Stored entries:
|---|

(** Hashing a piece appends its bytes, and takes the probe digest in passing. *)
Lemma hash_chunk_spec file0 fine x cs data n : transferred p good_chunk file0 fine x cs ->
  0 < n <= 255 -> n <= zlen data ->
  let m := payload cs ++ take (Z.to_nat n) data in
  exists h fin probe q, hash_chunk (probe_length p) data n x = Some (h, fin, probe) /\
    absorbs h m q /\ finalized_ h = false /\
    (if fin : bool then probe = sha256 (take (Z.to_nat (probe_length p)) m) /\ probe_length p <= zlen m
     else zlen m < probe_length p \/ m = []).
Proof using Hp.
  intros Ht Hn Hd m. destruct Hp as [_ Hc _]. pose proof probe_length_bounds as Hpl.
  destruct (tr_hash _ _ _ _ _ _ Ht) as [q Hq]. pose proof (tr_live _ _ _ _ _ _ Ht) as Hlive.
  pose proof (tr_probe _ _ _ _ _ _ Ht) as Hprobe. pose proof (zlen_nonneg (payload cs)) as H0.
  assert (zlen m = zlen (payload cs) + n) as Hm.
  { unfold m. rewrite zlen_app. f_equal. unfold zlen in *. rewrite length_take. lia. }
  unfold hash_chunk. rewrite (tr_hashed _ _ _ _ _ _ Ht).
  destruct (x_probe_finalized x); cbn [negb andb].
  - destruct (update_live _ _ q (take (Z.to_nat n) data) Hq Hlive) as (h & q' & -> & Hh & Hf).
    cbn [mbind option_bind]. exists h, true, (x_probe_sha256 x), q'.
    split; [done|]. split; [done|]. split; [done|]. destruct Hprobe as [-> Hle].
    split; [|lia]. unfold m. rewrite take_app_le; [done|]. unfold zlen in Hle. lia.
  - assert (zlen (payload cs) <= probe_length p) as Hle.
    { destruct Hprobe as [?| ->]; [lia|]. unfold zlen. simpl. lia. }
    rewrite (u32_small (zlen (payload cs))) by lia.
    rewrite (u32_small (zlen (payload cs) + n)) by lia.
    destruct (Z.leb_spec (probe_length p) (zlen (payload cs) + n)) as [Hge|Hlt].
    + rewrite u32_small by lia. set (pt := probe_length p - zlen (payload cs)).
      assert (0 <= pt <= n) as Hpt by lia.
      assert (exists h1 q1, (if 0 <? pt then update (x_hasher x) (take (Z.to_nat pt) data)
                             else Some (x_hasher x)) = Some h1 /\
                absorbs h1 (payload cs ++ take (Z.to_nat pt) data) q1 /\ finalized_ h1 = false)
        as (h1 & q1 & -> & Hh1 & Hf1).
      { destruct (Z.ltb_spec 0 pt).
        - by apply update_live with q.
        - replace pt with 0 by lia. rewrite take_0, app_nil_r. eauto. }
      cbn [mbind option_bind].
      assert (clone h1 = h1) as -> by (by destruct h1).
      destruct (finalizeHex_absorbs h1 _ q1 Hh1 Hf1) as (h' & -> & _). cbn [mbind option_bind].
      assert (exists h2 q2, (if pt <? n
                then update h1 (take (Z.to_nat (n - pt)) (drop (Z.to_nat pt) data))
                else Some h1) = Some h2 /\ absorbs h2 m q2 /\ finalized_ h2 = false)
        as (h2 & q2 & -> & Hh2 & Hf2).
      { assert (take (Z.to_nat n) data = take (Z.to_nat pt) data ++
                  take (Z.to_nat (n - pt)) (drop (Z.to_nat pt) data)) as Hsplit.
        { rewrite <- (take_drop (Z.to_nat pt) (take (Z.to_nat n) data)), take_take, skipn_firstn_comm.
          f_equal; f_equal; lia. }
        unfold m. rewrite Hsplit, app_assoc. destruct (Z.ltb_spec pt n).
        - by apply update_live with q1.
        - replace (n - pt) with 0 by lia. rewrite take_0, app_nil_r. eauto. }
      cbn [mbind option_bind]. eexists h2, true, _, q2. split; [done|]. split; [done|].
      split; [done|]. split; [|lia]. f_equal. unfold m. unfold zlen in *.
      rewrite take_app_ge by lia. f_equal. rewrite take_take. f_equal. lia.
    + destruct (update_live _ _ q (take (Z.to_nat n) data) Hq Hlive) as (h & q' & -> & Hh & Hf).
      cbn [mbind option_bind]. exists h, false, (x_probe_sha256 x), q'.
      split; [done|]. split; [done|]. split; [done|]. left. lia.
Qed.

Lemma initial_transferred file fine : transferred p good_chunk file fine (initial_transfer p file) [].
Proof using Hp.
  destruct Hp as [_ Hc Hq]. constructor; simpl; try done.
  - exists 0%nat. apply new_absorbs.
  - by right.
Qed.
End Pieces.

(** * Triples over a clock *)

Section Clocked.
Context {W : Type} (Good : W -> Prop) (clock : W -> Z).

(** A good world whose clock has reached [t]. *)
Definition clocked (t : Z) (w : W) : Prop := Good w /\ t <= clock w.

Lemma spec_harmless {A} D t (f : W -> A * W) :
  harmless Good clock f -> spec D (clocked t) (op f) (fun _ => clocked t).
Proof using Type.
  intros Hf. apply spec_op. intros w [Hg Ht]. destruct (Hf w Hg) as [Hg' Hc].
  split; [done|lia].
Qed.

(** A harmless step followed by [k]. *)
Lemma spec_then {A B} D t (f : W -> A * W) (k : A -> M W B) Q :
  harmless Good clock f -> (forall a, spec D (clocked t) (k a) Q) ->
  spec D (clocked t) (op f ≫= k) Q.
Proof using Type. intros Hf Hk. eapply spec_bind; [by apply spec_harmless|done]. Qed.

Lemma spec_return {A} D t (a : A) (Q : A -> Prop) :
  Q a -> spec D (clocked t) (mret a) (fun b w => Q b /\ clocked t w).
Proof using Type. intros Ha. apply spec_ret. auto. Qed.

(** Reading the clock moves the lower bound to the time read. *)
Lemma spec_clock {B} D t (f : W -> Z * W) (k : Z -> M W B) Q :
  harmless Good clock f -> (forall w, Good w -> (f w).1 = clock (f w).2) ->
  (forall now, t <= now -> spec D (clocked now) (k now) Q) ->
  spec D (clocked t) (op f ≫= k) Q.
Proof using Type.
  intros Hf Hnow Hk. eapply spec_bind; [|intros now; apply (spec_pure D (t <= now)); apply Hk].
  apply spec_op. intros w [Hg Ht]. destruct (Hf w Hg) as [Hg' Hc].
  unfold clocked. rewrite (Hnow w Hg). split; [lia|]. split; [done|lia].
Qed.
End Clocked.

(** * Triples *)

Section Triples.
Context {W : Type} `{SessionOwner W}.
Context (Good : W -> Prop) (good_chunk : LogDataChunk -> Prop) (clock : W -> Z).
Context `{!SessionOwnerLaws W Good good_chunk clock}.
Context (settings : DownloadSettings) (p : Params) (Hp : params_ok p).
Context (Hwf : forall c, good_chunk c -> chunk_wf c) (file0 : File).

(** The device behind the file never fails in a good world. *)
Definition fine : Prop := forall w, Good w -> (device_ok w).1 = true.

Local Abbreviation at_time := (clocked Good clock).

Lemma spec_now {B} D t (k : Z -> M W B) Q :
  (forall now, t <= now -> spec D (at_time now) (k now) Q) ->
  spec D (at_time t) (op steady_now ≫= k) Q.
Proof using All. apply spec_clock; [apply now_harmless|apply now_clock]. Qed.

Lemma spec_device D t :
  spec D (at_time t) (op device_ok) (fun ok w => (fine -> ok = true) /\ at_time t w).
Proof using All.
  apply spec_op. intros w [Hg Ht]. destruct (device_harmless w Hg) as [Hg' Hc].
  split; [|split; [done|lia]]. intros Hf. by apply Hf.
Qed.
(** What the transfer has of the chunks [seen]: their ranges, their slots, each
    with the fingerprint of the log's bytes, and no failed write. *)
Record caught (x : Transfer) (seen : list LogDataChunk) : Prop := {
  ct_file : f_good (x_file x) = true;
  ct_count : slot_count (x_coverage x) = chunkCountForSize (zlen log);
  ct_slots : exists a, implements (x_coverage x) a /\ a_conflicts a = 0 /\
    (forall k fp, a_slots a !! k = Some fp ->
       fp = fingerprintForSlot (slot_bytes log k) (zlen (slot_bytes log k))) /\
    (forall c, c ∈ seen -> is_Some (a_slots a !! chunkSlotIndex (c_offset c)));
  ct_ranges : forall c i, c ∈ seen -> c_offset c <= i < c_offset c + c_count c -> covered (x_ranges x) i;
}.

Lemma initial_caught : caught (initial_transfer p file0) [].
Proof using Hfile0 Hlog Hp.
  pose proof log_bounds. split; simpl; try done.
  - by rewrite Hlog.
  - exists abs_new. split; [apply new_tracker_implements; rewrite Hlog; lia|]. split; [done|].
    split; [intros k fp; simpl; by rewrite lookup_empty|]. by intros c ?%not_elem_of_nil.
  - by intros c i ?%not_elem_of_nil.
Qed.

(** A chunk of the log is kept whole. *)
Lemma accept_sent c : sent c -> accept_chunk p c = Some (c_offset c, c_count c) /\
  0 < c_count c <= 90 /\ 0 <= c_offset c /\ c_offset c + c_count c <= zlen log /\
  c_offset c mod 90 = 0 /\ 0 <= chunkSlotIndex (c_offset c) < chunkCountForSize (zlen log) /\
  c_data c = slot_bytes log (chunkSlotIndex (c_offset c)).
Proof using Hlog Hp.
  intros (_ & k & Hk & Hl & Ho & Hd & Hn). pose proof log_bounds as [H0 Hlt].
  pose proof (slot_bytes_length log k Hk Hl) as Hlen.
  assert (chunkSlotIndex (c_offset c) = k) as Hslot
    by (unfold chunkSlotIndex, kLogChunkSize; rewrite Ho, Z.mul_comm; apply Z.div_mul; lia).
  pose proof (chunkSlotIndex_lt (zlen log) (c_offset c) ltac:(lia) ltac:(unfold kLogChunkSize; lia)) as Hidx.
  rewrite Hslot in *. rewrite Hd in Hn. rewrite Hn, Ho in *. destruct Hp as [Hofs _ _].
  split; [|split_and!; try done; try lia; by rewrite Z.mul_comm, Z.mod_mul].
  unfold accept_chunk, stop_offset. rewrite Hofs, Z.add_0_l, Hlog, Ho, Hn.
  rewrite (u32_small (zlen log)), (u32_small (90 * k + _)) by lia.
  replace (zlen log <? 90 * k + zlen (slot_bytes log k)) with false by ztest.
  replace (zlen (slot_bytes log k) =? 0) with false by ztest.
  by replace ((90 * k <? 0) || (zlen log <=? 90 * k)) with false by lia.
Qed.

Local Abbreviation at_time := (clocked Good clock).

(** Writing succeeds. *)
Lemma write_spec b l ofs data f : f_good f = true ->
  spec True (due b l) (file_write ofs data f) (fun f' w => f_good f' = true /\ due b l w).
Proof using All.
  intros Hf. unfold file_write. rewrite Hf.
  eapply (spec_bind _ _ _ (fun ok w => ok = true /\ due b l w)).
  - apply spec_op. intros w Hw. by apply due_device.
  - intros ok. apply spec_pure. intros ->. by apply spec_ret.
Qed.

|---|

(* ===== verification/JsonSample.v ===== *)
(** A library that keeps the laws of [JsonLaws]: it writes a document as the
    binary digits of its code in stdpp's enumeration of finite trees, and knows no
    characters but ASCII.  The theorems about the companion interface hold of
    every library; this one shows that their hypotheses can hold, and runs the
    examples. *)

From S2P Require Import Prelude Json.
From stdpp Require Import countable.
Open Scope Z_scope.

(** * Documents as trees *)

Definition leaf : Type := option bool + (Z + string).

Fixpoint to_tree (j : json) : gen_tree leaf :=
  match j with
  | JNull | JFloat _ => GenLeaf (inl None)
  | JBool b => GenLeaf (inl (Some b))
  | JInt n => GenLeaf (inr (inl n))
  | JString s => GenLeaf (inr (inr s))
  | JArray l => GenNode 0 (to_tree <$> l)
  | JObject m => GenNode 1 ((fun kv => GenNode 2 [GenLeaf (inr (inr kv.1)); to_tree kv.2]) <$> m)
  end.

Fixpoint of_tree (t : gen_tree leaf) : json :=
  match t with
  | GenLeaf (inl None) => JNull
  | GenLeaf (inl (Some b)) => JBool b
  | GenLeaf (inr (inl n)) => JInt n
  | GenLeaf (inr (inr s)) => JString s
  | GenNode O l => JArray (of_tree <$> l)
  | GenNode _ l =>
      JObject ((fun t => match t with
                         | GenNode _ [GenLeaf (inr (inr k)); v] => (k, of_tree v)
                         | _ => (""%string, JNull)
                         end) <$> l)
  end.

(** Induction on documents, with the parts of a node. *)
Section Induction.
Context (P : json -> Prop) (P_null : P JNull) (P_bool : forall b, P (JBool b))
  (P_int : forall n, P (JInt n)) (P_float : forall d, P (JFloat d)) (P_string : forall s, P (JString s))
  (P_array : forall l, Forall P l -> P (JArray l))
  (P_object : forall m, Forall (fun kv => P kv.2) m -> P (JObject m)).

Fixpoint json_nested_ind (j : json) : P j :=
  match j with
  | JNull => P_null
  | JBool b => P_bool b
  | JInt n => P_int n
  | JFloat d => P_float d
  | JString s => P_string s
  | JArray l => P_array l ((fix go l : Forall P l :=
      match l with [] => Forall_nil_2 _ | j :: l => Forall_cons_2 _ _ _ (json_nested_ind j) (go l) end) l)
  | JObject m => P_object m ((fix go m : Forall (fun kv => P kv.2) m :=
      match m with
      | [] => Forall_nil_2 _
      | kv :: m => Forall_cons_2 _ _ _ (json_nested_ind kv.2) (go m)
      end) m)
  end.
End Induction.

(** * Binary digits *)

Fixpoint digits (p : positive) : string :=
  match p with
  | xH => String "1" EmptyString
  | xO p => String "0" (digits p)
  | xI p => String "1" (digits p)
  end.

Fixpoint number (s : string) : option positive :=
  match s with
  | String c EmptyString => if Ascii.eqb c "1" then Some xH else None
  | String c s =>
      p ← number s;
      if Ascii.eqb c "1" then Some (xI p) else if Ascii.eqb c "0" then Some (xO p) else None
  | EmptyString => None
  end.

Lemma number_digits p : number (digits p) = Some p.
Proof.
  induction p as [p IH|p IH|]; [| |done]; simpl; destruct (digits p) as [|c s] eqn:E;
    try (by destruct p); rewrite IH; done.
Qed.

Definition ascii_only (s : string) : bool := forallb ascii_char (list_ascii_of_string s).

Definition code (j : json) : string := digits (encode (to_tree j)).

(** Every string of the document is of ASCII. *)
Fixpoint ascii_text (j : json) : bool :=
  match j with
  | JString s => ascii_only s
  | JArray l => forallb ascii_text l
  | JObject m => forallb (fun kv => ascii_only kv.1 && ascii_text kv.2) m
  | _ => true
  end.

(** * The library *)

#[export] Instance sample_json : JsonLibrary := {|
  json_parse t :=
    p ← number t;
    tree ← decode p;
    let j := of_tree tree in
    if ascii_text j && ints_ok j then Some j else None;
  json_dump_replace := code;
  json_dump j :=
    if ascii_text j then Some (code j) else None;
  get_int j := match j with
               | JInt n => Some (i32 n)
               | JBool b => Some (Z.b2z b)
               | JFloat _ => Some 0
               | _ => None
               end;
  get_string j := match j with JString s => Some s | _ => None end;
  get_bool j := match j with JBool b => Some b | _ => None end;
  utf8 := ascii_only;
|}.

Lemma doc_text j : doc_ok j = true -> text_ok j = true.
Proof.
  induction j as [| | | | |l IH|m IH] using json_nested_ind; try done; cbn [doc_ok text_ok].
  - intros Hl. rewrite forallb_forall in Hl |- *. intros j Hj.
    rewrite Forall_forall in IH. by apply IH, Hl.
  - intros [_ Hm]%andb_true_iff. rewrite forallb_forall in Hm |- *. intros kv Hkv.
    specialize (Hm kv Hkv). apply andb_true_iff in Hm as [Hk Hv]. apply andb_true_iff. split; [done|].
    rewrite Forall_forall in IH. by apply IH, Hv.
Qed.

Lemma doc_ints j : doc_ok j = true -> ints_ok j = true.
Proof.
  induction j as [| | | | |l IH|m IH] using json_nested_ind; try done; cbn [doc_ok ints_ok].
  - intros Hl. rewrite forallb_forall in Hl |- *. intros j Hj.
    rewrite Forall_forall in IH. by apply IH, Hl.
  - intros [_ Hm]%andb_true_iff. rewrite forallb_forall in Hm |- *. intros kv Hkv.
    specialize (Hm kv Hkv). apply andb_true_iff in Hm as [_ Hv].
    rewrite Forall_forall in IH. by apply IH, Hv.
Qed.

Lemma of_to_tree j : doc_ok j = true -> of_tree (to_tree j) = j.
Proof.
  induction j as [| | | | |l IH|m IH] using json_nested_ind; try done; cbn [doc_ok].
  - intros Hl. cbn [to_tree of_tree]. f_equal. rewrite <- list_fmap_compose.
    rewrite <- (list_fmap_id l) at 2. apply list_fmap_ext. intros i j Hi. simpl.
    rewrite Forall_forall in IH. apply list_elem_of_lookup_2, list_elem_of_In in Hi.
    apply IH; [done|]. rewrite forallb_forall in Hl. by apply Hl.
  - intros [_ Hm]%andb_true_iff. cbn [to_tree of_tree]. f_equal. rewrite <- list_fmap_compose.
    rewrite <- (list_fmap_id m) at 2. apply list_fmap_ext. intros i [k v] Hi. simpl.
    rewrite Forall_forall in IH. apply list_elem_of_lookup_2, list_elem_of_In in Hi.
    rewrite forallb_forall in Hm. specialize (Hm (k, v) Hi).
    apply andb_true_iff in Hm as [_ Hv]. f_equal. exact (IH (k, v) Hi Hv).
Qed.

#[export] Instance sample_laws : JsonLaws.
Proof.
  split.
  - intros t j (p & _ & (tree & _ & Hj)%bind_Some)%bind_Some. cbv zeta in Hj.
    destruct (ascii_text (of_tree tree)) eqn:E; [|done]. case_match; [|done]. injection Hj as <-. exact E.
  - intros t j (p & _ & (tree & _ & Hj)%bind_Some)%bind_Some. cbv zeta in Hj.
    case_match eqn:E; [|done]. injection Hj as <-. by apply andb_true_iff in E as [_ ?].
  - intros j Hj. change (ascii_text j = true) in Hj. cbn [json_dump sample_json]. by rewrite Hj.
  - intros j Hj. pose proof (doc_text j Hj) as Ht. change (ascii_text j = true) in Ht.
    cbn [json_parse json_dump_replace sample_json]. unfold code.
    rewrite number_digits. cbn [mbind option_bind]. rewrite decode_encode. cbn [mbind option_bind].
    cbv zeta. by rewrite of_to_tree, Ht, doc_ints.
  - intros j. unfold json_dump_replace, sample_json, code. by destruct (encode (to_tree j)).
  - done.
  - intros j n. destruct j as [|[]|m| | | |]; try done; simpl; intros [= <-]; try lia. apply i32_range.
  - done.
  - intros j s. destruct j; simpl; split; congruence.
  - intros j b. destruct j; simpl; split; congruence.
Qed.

|---|

* _TO DO_
Start with the line above that contains "(** Hashing a" and end with the line that contains "let m := payload". Write out those lines exactly, and only those.

* _ANSWER FOR THE TASK_
(** Hashing a piece appends its bytes, and takes the probe digest in passing. *)
Lemma hash_chunk_spec file0 fine x cs data n : transferred p good_chunk file0 fine x cs ->
  0 < n <= 255 -> n <= zlen data ->
  let m := payload cs ++ take (Z.to_nat n) data in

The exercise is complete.